- PROBLEM TO WORK ON:
Write out, from the entries below, exactly the lines that run between the lines holding "internal/vault/crypto.go). *)" and "ManifestShards : Z;", inclusive, and stop there.

(Records excerpted from a collection)
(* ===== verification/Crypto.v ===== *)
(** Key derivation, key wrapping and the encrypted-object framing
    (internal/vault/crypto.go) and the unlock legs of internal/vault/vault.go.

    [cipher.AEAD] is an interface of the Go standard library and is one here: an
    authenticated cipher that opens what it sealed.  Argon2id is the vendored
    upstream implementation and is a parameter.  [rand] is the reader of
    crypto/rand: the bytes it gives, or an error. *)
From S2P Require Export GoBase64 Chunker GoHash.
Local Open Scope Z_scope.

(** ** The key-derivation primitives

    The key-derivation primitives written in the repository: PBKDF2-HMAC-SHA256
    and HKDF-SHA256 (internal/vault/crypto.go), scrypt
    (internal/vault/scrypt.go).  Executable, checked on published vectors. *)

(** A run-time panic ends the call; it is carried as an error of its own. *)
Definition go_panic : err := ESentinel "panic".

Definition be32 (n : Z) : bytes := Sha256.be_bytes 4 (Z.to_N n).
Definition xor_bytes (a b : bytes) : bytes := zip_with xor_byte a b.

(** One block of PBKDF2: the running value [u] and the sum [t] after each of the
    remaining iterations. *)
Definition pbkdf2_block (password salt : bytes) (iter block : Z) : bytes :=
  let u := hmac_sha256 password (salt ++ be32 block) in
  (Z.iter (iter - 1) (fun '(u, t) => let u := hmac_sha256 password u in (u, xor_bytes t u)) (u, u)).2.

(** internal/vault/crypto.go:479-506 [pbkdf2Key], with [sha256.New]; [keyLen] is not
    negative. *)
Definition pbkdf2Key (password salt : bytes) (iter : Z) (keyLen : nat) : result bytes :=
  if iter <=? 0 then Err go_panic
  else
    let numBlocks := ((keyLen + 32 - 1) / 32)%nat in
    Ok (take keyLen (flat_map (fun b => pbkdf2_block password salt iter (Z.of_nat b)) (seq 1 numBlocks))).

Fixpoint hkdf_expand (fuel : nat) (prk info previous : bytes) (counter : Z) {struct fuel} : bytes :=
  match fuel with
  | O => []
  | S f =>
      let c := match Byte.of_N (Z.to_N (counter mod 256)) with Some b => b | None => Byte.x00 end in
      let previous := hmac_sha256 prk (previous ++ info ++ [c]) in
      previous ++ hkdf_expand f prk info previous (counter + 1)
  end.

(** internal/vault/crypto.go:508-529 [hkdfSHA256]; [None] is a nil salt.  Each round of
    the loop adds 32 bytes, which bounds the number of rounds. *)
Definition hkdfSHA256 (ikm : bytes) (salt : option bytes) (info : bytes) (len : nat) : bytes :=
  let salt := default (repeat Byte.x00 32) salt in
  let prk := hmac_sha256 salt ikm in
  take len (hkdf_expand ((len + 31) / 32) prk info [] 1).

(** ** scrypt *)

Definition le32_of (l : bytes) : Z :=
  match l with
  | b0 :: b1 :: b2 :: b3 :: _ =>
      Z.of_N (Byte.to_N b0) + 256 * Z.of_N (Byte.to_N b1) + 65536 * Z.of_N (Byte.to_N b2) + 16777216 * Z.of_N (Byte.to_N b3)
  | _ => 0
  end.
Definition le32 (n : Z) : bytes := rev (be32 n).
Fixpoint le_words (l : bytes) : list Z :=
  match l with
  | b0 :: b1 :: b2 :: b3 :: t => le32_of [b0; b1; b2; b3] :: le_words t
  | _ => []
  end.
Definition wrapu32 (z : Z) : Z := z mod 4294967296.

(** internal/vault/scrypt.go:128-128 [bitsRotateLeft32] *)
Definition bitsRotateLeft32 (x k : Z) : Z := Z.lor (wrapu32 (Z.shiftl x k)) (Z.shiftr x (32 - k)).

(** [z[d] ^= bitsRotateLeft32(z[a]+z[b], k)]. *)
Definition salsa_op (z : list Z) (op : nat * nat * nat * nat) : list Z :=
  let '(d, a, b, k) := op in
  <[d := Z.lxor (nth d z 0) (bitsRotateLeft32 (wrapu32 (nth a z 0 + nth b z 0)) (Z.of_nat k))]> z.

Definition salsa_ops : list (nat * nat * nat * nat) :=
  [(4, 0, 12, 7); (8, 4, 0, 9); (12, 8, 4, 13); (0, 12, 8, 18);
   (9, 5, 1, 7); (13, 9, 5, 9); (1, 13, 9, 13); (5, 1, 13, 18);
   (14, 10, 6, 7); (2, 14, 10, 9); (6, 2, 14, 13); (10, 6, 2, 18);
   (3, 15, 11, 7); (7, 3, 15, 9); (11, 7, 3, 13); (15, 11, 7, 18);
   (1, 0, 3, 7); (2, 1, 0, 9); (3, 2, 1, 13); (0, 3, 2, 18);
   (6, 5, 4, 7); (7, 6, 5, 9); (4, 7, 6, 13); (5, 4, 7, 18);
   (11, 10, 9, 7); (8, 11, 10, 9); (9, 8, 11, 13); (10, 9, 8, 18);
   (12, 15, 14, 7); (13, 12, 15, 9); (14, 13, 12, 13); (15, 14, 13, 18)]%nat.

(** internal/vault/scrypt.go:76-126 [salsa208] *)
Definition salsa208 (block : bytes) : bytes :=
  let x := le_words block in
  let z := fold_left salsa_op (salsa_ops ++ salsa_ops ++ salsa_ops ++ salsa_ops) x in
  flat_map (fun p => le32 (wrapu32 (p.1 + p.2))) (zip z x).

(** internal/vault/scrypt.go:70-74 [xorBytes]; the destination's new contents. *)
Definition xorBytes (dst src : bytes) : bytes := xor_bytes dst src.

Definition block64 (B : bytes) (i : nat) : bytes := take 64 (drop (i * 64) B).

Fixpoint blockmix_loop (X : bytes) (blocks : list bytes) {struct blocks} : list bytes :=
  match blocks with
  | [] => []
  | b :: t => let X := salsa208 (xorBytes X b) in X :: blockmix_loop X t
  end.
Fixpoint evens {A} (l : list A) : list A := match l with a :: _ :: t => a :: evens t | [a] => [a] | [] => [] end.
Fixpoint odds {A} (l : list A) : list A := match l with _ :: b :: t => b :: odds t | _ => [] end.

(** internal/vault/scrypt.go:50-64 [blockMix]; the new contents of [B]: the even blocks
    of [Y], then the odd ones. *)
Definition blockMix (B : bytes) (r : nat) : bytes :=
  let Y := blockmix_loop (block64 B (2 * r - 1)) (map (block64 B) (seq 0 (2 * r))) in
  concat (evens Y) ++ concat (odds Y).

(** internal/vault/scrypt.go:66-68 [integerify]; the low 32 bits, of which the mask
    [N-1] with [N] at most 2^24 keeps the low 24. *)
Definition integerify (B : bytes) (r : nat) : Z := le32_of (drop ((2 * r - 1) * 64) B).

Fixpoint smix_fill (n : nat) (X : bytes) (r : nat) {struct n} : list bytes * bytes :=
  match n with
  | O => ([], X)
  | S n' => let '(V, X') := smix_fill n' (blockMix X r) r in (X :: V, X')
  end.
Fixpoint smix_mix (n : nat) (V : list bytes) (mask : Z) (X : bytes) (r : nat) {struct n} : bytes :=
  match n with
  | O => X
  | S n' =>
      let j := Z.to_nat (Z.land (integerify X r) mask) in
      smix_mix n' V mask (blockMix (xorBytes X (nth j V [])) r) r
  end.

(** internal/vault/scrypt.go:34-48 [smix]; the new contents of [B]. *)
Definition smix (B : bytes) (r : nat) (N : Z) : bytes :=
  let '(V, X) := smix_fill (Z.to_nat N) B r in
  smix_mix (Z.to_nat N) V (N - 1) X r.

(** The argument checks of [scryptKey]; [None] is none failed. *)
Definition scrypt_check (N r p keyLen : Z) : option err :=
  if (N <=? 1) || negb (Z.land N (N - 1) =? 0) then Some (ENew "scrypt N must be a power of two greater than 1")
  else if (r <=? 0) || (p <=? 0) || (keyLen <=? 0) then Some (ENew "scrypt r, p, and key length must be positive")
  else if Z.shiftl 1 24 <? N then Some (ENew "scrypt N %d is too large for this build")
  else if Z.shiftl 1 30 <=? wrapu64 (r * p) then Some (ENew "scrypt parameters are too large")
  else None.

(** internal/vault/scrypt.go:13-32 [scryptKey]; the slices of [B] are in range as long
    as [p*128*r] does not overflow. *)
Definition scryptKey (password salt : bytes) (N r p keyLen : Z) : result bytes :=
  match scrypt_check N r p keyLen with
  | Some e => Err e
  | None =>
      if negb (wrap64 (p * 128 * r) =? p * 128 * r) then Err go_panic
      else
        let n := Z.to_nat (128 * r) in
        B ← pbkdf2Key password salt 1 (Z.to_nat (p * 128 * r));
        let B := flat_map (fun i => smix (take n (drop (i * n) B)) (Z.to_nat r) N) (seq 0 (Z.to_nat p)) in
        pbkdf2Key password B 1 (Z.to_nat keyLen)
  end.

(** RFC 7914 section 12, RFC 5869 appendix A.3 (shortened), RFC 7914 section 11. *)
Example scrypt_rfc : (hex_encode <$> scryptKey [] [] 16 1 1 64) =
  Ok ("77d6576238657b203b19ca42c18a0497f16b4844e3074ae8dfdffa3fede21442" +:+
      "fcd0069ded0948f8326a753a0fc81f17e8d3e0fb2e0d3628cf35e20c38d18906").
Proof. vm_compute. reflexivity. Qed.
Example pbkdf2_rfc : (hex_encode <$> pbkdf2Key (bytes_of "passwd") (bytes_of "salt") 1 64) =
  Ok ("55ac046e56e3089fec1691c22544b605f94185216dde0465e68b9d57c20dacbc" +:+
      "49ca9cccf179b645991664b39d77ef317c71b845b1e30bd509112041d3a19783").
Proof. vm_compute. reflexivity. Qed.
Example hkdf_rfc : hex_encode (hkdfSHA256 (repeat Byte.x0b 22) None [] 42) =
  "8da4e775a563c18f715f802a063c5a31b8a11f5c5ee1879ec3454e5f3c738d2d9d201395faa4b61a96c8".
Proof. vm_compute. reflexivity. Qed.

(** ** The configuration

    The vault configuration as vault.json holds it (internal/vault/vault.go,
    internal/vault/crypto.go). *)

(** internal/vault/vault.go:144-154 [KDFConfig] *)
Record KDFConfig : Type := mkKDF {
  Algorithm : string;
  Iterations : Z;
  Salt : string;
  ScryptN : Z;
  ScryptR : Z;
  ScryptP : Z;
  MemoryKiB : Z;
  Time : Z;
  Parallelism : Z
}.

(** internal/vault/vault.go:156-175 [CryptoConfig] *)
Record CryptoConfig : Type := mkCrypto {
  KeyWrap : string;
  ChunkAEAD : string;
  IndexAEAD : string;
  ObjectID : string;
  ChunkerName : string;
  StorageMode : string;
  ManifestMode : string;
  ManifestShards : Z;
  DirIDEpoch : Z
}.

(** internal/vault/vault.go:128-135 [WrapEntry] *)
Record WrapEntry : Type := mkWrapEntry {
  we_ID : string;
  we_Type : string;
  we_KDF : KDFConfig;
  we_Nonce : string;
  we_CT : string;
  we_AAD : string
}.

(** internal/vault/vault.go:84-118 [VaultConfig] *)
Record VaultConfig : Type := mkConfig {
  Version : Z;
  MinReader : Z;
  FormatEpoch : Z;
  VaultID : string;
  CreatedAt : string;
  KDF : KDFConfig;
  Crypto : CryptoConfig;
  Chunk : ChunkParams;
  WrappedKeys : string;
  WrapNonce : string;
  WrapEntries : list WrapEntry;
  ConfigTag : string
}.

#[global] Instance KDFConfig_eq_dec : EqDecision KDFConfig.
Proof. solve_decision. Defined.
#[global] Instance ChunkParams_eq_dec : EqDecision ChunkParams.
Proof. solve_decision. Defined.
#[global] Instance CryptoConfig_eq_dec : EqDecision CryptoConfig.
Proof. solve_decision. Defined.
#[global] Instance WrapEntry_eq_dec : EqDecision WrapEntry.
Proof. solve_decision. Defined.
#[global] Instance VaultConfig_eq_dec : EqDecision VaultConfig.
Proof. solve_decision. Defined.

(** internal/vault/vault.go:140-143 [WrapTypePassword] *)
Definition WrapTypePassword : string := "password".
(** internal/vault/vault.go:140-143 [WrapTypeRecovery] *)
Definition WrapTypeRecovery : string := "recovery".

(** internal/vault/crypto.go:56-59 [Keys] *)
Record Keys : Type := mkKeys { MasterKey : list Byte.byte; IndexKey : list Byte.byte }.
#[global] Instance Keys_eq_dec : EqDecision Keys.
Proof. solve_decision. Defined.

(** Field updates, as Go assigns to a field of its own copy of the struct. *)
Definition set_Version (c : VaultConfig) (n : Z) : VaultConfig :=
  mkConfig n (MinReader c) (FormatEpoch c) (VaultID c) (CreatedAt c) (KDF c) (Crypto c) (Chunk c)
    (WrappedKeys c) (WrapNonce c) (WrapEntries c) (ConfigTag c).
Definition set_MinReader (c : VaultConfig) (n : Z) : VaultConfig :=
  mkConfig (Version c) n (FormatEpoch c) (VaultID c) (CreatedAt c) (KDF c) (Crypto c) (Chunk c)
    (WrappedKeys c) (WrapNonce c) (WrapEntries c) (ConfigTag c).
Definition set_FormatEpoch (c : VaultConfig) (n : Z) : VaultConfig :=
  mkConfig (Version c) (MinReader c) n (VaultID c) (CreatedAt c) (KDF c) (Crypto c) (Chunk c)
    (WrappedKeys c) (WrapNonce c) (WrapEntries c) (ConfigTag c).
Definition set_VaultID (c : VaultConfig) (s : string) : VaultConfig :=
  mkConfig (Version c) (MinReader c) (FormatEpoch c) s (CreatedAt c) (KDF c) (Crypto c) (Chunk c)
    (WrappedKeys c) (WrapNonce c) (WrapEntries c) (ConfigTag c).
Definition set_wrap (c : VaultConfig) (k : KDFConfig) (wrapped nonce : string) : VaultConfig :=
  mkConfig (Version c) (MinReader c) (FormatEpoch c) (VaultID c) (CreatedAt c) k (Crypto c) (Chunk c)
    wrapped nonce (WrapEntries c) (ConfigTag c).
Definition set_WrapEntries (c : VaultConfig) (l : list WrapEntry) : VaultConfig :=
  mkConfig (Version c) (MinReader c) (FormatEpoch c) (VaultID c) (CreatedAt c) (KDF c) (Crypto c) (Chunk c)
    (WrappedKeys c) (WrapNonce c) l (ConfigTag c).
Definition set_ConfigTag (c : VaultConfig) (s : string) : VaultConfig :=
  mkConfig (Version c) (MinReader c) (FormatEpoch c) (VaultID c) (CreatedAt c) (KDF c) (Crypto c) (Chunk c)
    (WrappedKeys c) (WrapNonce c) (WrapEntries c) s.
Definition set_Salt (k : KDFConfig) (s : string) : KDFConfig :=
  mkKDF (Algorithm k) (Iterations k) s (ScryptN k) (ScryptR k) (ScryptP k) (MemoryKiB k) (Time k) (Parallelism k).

- ANSWER AREA:
    internal/vault/crypto.go). *)

(** internal/vault/vault.go:144-154 [KDFConfig] *)
Record KDFConfig : Type := mkKDF {
  Algorithm : string;
  Iterations : Z;
  Salt : string;
  ScryptN : Z;
  ScryptR : Z;
  ScryptP : Z;
  MemoryKiB : Z;
  Time : Z;
  Parallelism : Z
}.

(** internal/vault/vault.go:156-175 [CryptoConfig] *)
Record CryptoConfig : Type := mkCrypto {
  KeyWrap : string;
  ChunkAEAD : string;
  IndexAEAD : string;
  ObjectID : string;
  ChunkerName : string;
  StorageMode : string;
  ManifestMode : string;
  ManifestShards : Z;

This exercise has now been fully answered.